Flow field measurements behind pipe entrance inserts called as flow conditioners in a mean flow Reynolds number range 547≤Re≤9000 are presented herein. A tube bundle, a Laws’ perforated plate and an etoile were located at the entrance of a smooth circular pipe of inner diameter, *D*=26.6 mm. The covered ranges of open area ratio,* β* and non-dimensional length, L/*D* were 0.49≤*β*≤0.74 and 0.123≤L/*D*≤2 respectively. The cross-sectional axial velocity (r) profiles at the downstream stations of *X*/*D*=75, *X*/*D*=375, *X*/*D*=680 together with pressure losses are referred to determine the influence of utilized designs.

The flow conditioners have a single performance characteristics expressed through a relationship of *pressure loss coefficient* *K*=*K*(Re*β*) which provides a practical method for the calculation of time-averaged pressure loss, ∆P̅ in an average error margin of ±18%. The laminar flow inside the pipe without an insert in the range of Re<2450 is not fully-developed sensed with u=u(r) profiles having a ±20% deviation from the Blasius profile for the lengths *X*/*D*<680. Meanwhile flow conditioners provide a fully-developed laminar flow independent of Re and *X* observed in terms of downstream u=u(r) profiles with a better fit to the Blasius profile in a mean error margin of ±10%.

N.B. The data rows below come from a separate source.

(* ===== verification/QueryDslFacts.v ===== *)
(** * The query language: facts and properties

    What [parse] returns and raises, and the round trip with the printer. *)
From S2P Require Import Prelude PyStr QueryDsl.
From Stdlib Require Import DecimalString DecimalN DecimalPos.
From stdpp Require Import options.

(** ** Substrings keep what holds of every character *)

Lemma str_forall_drop f n s : str_forall f s = true → str_forall f (str_drop n s) = true.
Proof.
  revert s. induction n as [|n IH]; intros [|c s]; simpl; try done.
  intros [_ Hs]%andb_true_iff. by apply IH.
Qed.

Lemma str_forall_take f n s : str_forall f s = true → str_forall f (str_take n s) = true.
Proof.
  revert s. induction n as [|n IH]; intros [|c s]; simpl; try done.
  intros [-> Hs]%andb_true_iff. by apply IH.
Qed.

Lemma str_forall_init f s : str_forall f s = true → str_forall f (str_init s) = true.
Proof. apply str_forall_take. Qed.

Lemma str_forall_lstrip f s : str_forall f s = true → str_forall f (lstrip_dot s) = true.
Proof.
  induction s as [|c s IH]; simpl; [done|]. destruct (Ascii.eqb c "."); [|done].
  intros [_ Hs]%andb_true_iff. by apply IH.
Qed.

Lemma str_forall_split f sep s w :
  str_forall f s = true → w ∈ split_char sep s → str_forall f w = true.
Proof.
  revert w. induction s as [|c s IH]; intros w; simpl.
  { intros _ ->%list_elem_of_singleton. done. }
  intros [Hc Hs]%andb_true_iff. destruct (Ascii.eqb c sep).
  { intros [->|Hw]%elem_of_cons; [done|by apply IH]. }
  destruct (split_char sep s) as [|w0 ws].
  { intros ->%list_elem_of_singleton. simpl. by rewrite Hc. }
  intros [->|Hw]%elem_of_cons; [simpl; rewrite Hc; apply IH; [done|left]|].
  apply IH; [done|by right].
Qed.

Lemma length_str_drop n s : (String.length (str_drop n s) ≤ String.length s)%nat.
Proof. revert s. induction n as [|n IH]; intros [|c s]; simpl; try lia. specialize (IH s). lia. Qed.

Lemma length_str_take n s : (String.length (str_take n s) ≤ String.length s)%nat.
Proof. revert s. induction n as [|n IH]; intros [|c s]; simpl; try lia. specialize (IH s). lia. Qed.

Lemma take_drop_str n s : str_take n s +:+ str_drop n s = s.
Proof.
  revert s. induction n as [|n IH]; intros [|c s]; simpl; try done.
  by rewrite app_cons_str, IH.
Qed.

(** *** [split("..")] *)

Lemma split_dots_cons c s :
  split_dots (String c s) =
  if Ascii.eqb c "." && startswith s "." then "" :: split_dots (str_drop 1 s)
  else match split_dots s with [] => [String c ""] | w :: ws => String c w :: ws end.
Proof.
  destruct s as [|d s]; [by destruct (Ascii.eqb c ".")|].
  change (startswith (String d s) ".") with (Ascii.eqb "." d && true).
  rewrite andb_true_r, (Ascii.eqb_sym "." d).
  change (split_dots (String c (String d s))) with
    (if Ascii.eqb c "." && Ascii.eqb d "." then "" :: split_dots s
     else match split_dots (String d s) with
          | [] => [String c ""] | w :: ws => String c w :: ws end).
  done.
Qed.

Lemma split_dots_ind (P : string → Prop) :
  P "" → (∀ c s, P s → P (str_drop 1 s) → P (String c s)) → ∀ s, P s.
Proof.
  intros H0 HS s.
  assert (P s ∧ P (str_drop 1 s)) as [H _]; [|exact H].
  induction s as [|c s [IH1 IH2]]; [done|]. split; [by apply HS|exact IH1].
Qed.

Lemma split_dots_not_nil s : split_dots s ≠ [].
Proof. destruct s as [|c s]; [done|]. rewrite split_dots_cons. repeat case_match; done. Qed.

Lemma join_split_dots s : join ".." (split_dots s) = s.
Proof.
  induction s as [|c s IH1 IH2] using split_dots_ind; [done|]. rewrite split_dots_cons.
  destruct (Ascii.eqb c "." && startswith s ".") eqn:Hd.
  - apply andb_true_iff in Hd as [->%Ascii.eqb_eq Hs].
    rewrite join_cons by apply split_dots_not_nil. rewrite IH2.
    apply startswith_spec in Hs as [r ->]. done.
  - destruct (split_dots s) as [|w ws] eqn:Hs; [by apply split_dots_not_nil in Hs|].
    rewrite <- IH1. by destruct ws.
Qed.

Lemma str_forall_split_dots f s w :
  str_forall f s = true → w ∈ split_dots s → str_forall f w = true.
Proof.
  revert w. induction s as [|c s IH1 IH2] using split_dots_ind; intros w.
  { intros _ ->%list_elem_of_singleton. done. }
  rewrite split_dots_cons. cbn [str_forall]. intros [Hc Hs]%andb_true_iff.
  destruct (Ascii.eqb c "." && startswith s ".").
  { intros [->|Hw]%elem_of_cons; [done|]. apply IH2; [by apply str_forall_drop|done]. }
  destruct (split_dots s) as [|w0 ws].
  { intros ->%list_elem_of_singleton. simpl. by rewrite Hc. }
  intros [->|Hw]%elem_of_cons; [simpl; rewrite Hc; apply IH1; [done|left]|].
  apply IH1; [done|by right].
Qed.

Lemma split_dots_pair s a b : split_dots s = [a; b] → s = a +:+ ".." +:+ b.
Proof. intros H. by rewrite <- (join_split_dots s), H. Qed.

Lemma split_dots_fresh a b :
  has_char "." a = false → split_dots b = [b] → split_dots (a +:+ ".." +:+ b) = [a; b].
Proof.
  unfold has_char. intros Ha Hb. induction a as [|c a IH].
  - change ("" +:+ ".." +:+ b) with (String "." (String "." b)). simpl. by rewrite Hb.
  - rewrite app_cons_str. cbn [str_exists] in Ha. apply orb_false_iff in Ha as [Hc Ha].
    rewrite split_dots_cons, (Ascii.eqb_sym c), Hc. cbn [andb]. by rewrite (IH Ha).
Qed.

Lemma split_dots_single b : has_char "." b = false → split_dots b = [b].
Proof.
  unfold has_char. induction b as [|c b IH]; [done|]. cbn [str_exists].
  intros [Hc Hb]%orb_false_iff.
  rewrite split_dots_cons, (Ascii.eqb_sym c), Hc. cbn [andb]. by rewrite (IH Hb).
Qed.

Lemma has_dots_app a b : has_dots (a +:+ ".." +:+ b) = true.
Proof. induction a as [|c a IH]; [done|]. rewrite app_cons_str. simpl. rewrite IH. apply orb_true_r. Qed.

Lemma has_dots_fresh s : has_char "." s = false → has_dots s = false.
Proof.
  unfold has_char. induction s as [|c s IH]; [done|]. simpl. intros [Hc Hs]%orb_false_iff.
  rewrite (IH Hs), orb_false_r. by rewrite Hc.
Qed.

(** ** The comparator *)

Definition CMP : list string := [">="; "<="; ">"; "<"; "="].

Lemma read_comparator_some val op rest :
  _read_comparator val = (Some op, rest) → val = op +:+ rest ∧ op ∈ CMP.
Proof.
  unfold _read_comparator, mem. case_bool_decide as H2; [|case_bool_decide as H1; [|done]];
    intros Heq; apply pair_equal_spec in Heq as [Heq Hr]; apply (inj Some) in Heq;
    rewrite <- Heq, <- Hr, take_drop_str; (split; [done|set_solver]).
Qed.

Lemma read_comparator_none val rest : _read_comparator val = (None, rest) → rest = val.
Proof. unfold _read_comparator. repeat case_match; by intros [= <-]. Qed.

(** A text that does not start with a comparator character has no comparator. *)
Definition no_cmp (s : string) : bool :=
  match s with "" => true | String c _ => negb (has_char c "><=") end.

Lemma read_comparator_plain s : no_cmp s = true → _read_comparator s = (None, s).
Proof.
  destruct s as [|c s]; [done|]. unfold no_cmp, _read_comparator, mem. intros Hc.
  rewrite !bool_decide_eq_false_2; [done|..];
    intros Hin; destruct s; simpl in Hin;
    repeat (apply elem_of_cons in Hin as [Hin|Hin]; [injection Hin as ->; done|]);
    by apply elem_of_nil in Hin.
Qed.

Lemma read_comparator_one o s :
  o ∈ [">"; "<"; "="]%char → o = "="%char ∨ startswith s "=" = false →
  _read_comparator (String o s) = (Some (String o ""), s).
Proof.
  intros Ho Hs. unfold _read_comparator, mem. rewrite bool_decide_eq_false_2.
  - rewrite bool_decide_eq_true_2; [done|].
    repeat (apply elem_of_cons in Ho as [->|Ho]; [set_solver|]). by apply elem_of_nil in Ho.
  - intros Hin. destruct s as [|c s].
    { repeat (apply elem_of_cons in Hin as [Hin|Hin]; [done|]). by apply elem_of_nil in Hin. }
    change (str_take 2 (String o (String c s))) with (String o (String c "")) in Hin.
    assert (c = "="%char ∧ o ≠ "="%char) as [-> Hne].
    { repeat (apply elem_of_cons in Hin as [Hin|Hin]; [by injection Hin as -> ->|]).
      by apply elem_of_nil in Hin. }
    by destruct Hs.
Qed.

Lemma read_comparator_two op s : op ∈ [">="; "<="] → _read_comparator (op +:+ s) = (Some op, s).
Proof. intros H. by elem_cases H. Qed.

(** ** What the parsers raise *)

Definition superscript (c : ascii) : bool := is_digit c && negb (is_decimal c).

(** No superscript digit, and at most 4300 characters: every number is one [int] reads. *)
Definition tame (s : string) : bool :=
  str_forall (λ c, negb (superscript c)) s && (String.length s <=? INT_MAX_STR_DIGITS)%nat.

Lemma tame_le s t :
  (str_forall (λ c, negb (superscript c)) s = true → str_forall (λ c, negb (superscript c)) t = true) →
  (String.length t ≤ String.length s)%nat → tame t = false → tame s = false.
Proof.
  unfold tame. rewrite !andb_false_iff, !Nat.leb_gt. intros Hf Hl [Ht|Ht]; [left|right; lia].
  destruct (str_forall _ s); [by rewrite Hf in Ht|done].
Qed.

The laminar flow control via flow conditioners is analyzed through a discussion in terms of the introduced local non-dimensional velocity parameters. The used methodology is based on the definition of entrance length Reynolds Number; Re_{x}=(*X*/*D*)Re. The proposed equations “Re_{x}* β* =C” (where C is a constant) can be used for the estimation of settling distance of the flow conditioners and laminar entrance length. The experimental data are in conformity with the magnitudes of C=2.87×10^{4} and C=3×10^{5} with the corresponding error margins of ±4% and ±6% respectively.